For the residents who filled the Dutch Reformed Church hall in Port Alfred on Monday night, the Democratic Alliance’s Samantha Graham-Maré could not have come at a better time. The deputy electricity minister brought grounding, and a degree of hope to a rate-paying community desperate at the prospect of massive electricity tariff increases, and seething at what they consider punitive requirements for small scale embedded generator owners. Add to that Graham-Maré’s encouragement for opposing the proposed Ndlambe name changes, and she went straight to the heart of the constituency’s concerns.
For most of those attending, it was probably the first time since the formation of the government of national unity (GNU) that they’d had direct contact with someone in national government.
“I assure you that the GNU is nowhere near as tentative and fragile as it looks from the outside,” Graham-Maré assured the gathering.
She acknowledged that some had accused the party of “selling out”. However, she assured her audience, “We knew we were where we had to be and we took the decision to protect our country.”
She said they’d known that in order to survive, the ANC would have to enter into an alliance with another party, and the alternatives, she hinted, would have been dire. But the past year had been extraordinarily tough.
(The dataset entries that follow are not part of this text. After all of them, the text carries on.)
(** [validateField] of the login form: the same two cases. *)
Definition validateFieldLogin (f : field) (value : string) : option string :=
  match f with
  | email =>
      if falsy (trim value) then Some "Email is required"
      else if negb (test emailRegex value)
           then Some "Email address is incomplete"
           else None
  | password =>
      if falsy value then Some "Password is required"
      else if (String.length value <? 6)%nat
           then Some "Password must be at least 6 characters"
           else None
  | _ => None
  end.

End Validator.

(** ** The authentication provider (AuthContext.tsx) *)
Module Auth.
Import JS Regex.

(** [interface User] *)
Record User : Type := mkUser {
  User_name : string;
  User_email : string;
  User_id : string
}.

(** [interface StoredUser] *)
Record StoredUser : Type := mkStoredUser {
  StoredUser_name : string;
  StoredUser_email : string;
  StoredUser_password : string;
  StoredUser_id : string
}.

(** [interface AuthResult]; [error = None] is an absent [error] key. *)
Record AuthResult : Type := mkAuthResult {
  success : bool;
  error : option string
}.

Definition AUTH_STORAGE_KEY : string := "@auth_user".
Definition USERS_STORAGE_KEY : string := "@auth_users".

(** The part of the [JSON] object that the provider uses, at the types the
    source annotates: [JSON.stringify] on a [User] and on a [StoredUser[]],
    and [JSON.parse] of a stored text read back at these types ([None]: the
    parse throws).  The library is a parameter of the development; what is
    known of it is that parsing inverts printing and that a printed value is
    never the empty text. *)
Class JSON : Type := {
  stringify_User : User -> string;
  parse_User : string -> option User;
  stringify_StoredUsers : list StoredUser -> string;
  parse_StoredUsers : string -> option (list StoredUser);
  parse_stringify_User :
    forall u, parse_User (stringify_User u) = Some u;
  parse_stringify_StoredUsers :
    forall l, parse_StoredUsers (stringify_StoredUsers l) = Some l;
  stringify_User_truthy :
    forall u, falsy (stringify_User u) = false;
  stringify_StoredUsers_truthy :
    forall l, falsy (stringify_StoredUsers l) = false
}.

(** What an execution leaves behind, in order: the AsyncStorage calls that
    were issued (whether or not they were rejected), the state setters that
    were called, and the lines written with [console.error]. *)
Inductive event : Type :=
| GetItem (key : string)
| SetItem (key value : string)
| RemoveItem (key : string)
| SetUser (u : option User)
| SetIsLoading (b : bool)
| ConsoleError (label : string).

(** The provider's two [useState] cells, the contents of AsyncStorage, and
    the environment's decisions: [plan] tells, for the AsyncStorage calls to
    come, which ones are rejected (a storage fault); once the plan is used up
    no call is rejected. *)
Record World : Type := mkWorld {
  storage : gmap string string;
  user : option User;
  isLoading : bool;
  plan : list bool;
  trace : list event
}.

Inductive outcome (A : Type) : Type :=
| Ok (a : A)
| Throw (e : string).
Arguments Ok {A} a.
Arguments Throw {A} e.

(** Computations of the provider: they read and change the world, and end
    with a value or with a thrown exception (a rejected promise). *)
Definition M (A : Type) : Type := World -> outcome A * World.

Definition ret {A} (a : A) : M A := fun w => (Ok a, w).

Definition throw {A} (e : string) : M A := fun w => (Throw e, w).
(** * github-dev-intel: the aggregation and normalisation layer of [src/index.ts]

    A shallow embedding of the request handlers of the service (overview,
    trending, repo-stats, search, compare), of [formatRepo] and of
    [fetchGitHub], together with the properties of the specification that
    concern them.

    Conventions of the embedding.
    - An upstream JSON document is a [value]; a JavaScript object is an
      association list whose first binding of a key is the property's value.
    - JavaScript numbers are modelled by [num]: exact rationals extended with
      NaN and the two infinities, without a negative zero.  The model is
      exact wherever IEEE doubles are: on integers below 2^53, their sums
      and their comparisons.  The one quotient of the program,
      [Math.round(sum / n)] with [n <= 5], rounds in doubles as it does in
      exact arithmetic when every count is below 2^48 ([safe_count]): the
      sum is then below 2^53, and [sum / n], below 2^48, is either a half
      integer, which a double holds exactly, or at least [1 / (2 n)] away
      from one, which is more than the rounding error of the division.
      The statements on [avgStars] as a number carry that bound.
    - Strings are sequences of 8-bit characters; on ASCII text, code units,
      characters and UTF-8 bytes coincide.
    - A computation that may throw, or a promise that may reject, is a value
      of [M A = exn + A].
    - The network, the clock and the engine-defined conversions are the
      three fields of a [World]; the upstream answers a given URL the same
      way throughout a handler run.
    - A response is serialised by [JSON.stringify], modelled by [JSON_of]. *)

From Stdlib Require Import ZArith QArith Qabs Qround Qreduction Qcanon.
From Stdlib Require Import List String Ascii Bool Lia.
Import ListNotations.
Lemma match_group1_level p d t :
  p <> "" -> all_chars not_newline p = true ->
  Py.is_digit d = true -> all_chars not_z t = true ->
  Re.match_group1 level_prefix_re level_suffix_re (p ++ String "z" (String d t))
  = Some p.
Proof.
  intros Hne Hp Hd Ht. destruct p as [|c p]; [contradiction|].
  simpl in Hp. apply andb_prop in Hp. destruct Hp as [Hc Hp].
  unfold Re.match_group1, level_prefix_re.
  change (String c p ++ String "z" (String d t))
    with (String c (p ++ String "z" (String d t))).
  rewrite rems_plus_any, Hc.
  rewrite (find_run_tails _ _ p (String "z" (String d t)) Hp).
  - change (String c (p ++ String "z" (String d t)))
      with (String c p ++ String "z" (String d t)).
    rewrite length_append.
    replace (String.length (String c p) + String.length (String "z" (String d t))
             - String.length (String "z" (String d t)))%nat
      with (String.length (String c p)) by lia.
    now rewrite substring_take.
  - rewrite run_tails_cons by reflexivity.
    rewrite find_app_none.
    + cbn [List.find]. now rewrite (level_suffix_matches d t Hd).
    + apply find_all_false. intros y Hy. apply level_suffix_needs_z.
      apply run_tails_suffix in Hy. destruct Hy as [pre E].
      assert (Hall : all_chars not_z (String d t) = true).
      { simpl. now rewrite (digit_not_z d Hd), Ht. }
      rewrite E, all_chars_app in Hall. apply andb_prop in Hall. apply Hall.
Qed.
(** * plot_results.py: aggregation and complexity verification of heap-sort
      benchmark trials

    Shallow embedding of [src/plot_results.py].  The script is one
    top-level sequence of statements; every block of it that computes a
    value is a definition below that keeps the name of the Python
    variable it assigns.  Calls into the charting library only consume
    the computed lists and are left out, so the definitions describe the
    separate computations of the script, not a run of the whole file.

    Rows.  The rows are those [csv.DictReader] yields: it drops the
    lines of the file that are completely empty before the loop of the
    script sees them.  The builtins [int] and [float] that convert the
    text of a field are parameters of the development.

    Numbers.  Python [int] is [Z].  A [numpy.float64] is modelled by
    [float64]: a real number or one of the IEEE special values [inf],
    [-inf], [nan].  Operations on finite values are exact real
    arithmetic: rounding to 53 bits, the overflow of a finite result to
    an infinity and the sign of zero are abstracted.  The special values
    follow IEEE 754 as numpy implements it, where a division by zero or
    the logarithm of a non-positive number produces a special value and
    a warning, never an exception.  Properties below that give a finite
    value bound the operands where a float64 result could overflow, and
    no property relies on two different roundings agreeing. *)

From Stdlib Require Import Reals Lra Lia ZArith Ascii.
From stdpp Require Import base list sorting gmap strings.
“Being in government is much, much harder than being the opposition,” Graham-Maré said. This was because as politicians, instead of pointing out the problems, they were now held accountable for them.
“It’s been a year of learning and understanding.”
Graham-Maré highlighted the successes of her fellow DA ministers and deputy ministers in the departments of home affairs, public works, basic education and agriculture.
Explaining her position, Graham-Maré sketched for her audience the recent changes in governance of the energy sector that had led to the establishment of the single national Department of Electricity on April 1 this year. She had high praise for Minister of Electricity and Energy, Dr Kgosientsho Ramokgopa, saying he was the best minister in govern,ent – before quickly adding, “the best ANC minister in government”.
Graham-Maré’s roles include the oversight of nuclear resources for medicine, and municipalities.
“Our goal is to make municipalities more efficient, sustainable and profitable when it comes to the distribution of electricity,” she said.
Managing energy efficiency, registration and regulation were some of her areas of duty.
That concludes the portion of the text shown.